§ **TASK BRIEF**
Which lines of the listing below contain the word "with"? Return them.

§ **DATA LISTING**
== Segment start ==
(** * ExcisionFinder: allele-specific excision sites

    A shallow embedding of the pair classifier, the haplotype resolver and
    the per-individual aggregation of
    [paper_scripts/ExcisionFinder_filt_by_score.py], and of the gene model
    and the run of
    [manuscript_analyses/wtc_analysis/src/hg19_analysis/single_cut_targ_wtc_hg19.py].

    Genomic positions are Python integers, modelled as [Z].  A pandas
    Series is a [list]; a Python [set] of positions is a [gset Z]; a
    DataFrame is a record holding its column labels and its rows. *)

From Stdlib Require Import ZArith String Ascii.
From stdpp Require Import base list gmap strings sorting.

Local Open Scope string_scope.
Local Open Scope list_scope.
Local Open Scope Z_scope.

(** ** Python values and exceptions *)

(** [next_exon] returns either the Python value [False] or an integer, and
    its caller compares that value with an integer.  Python's [bool] is a
    subclass of [int]: in a comparison [False] is [0] and [True] is [1]. *)
Inductive pyval : Type :=
  | PyBool (b : bool)
  | PyInt (z : Z).

Definition py_int (v : pyval) : Z :=
  match v with
  | PyBool b => if b then 1 else 0
  | PyInt z => z
  end.

(** [a >= v] for an integer [a]. *)
Definition py_ge (a : Z) (v : pyval) : bool := py_int v <=? a.

(** [low, high = sorted([a, b])]: the sort is stable, so equal elements
    keep their order. *)
Definition sorted2 (a b : Z) : Z * Z := if b <? a then (b, a) else (a, b).

(** [min] of a non-empty sequence. *)
Definition min_of (x : Z) (xs : list Z) : Z := foldl Z.min x xs.

(** Exceptions: a computation either returns a value or raises.  Only the
    exceptions the modelled functions can raise are listed; [SystemExit]
    is what [exit()] raises. *)
Inductive exn : Type := ValueError | KeyError | SystemExit.

Inductive py (A : Type) : Type :=
  | Return (a : A)
  | Raise (e : exn).
Arguments Return {A} a.
Arguments Raise {A} e.

#[global] Instance py_ret : MRet py := λ A a, Return a.
#[global] Instance py_bind : MBind py := λ A B f m,
  match m with
  | Return a => f a
  | Raise e => Raise e
  end.

(** [try: body  except ValueError: handler]. *)
Definition except_ValueError {A} (body handler : py A) : py A :=
  match body with
  | Raise ValueError => handler
  | r => r
  end.

(** [s.split(sep)] for a one-character separator: every occurrence
    splits, so the result has one more element than [s] has separators. *)
Fixpoint split (sep : ascii) (s : string) : list string :=
  match s with
  | EmptyString => [EmptyString]
  | String c rest =>
      if bool_decide (c = sep) then EmptyString :: split sep rest
      else match split sep rest with
           | [] => [String c EmptyString]
           | w :: ws => String c w :: ws
           end
  end.

(** [range(a, b)]. *)
Definition range (a b : Z) : list Z := seqZ a (b - a).

(** A pandas DataFrame: its column labels and its rows.  Selecting a label
    that is not a column raises [KeyError]; [.item()] on a Series that
    does not hold exactly one element raises [ValueError]. *)
Record DataFrame (R : Type) : Type := mkDataFrame {
  columns : list string;
  rows : list R
}.
Arguments mkDataFrame {R} columns rows.
Arguments columns {R} d.
Arguments rows {R} d.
== Segment end ==
§ **OUTPUT**
    its caller compares that value with an integer.  Python's [bool] is a
  match v with
  match m with
  match body with
  match s with
      else match split sep rest with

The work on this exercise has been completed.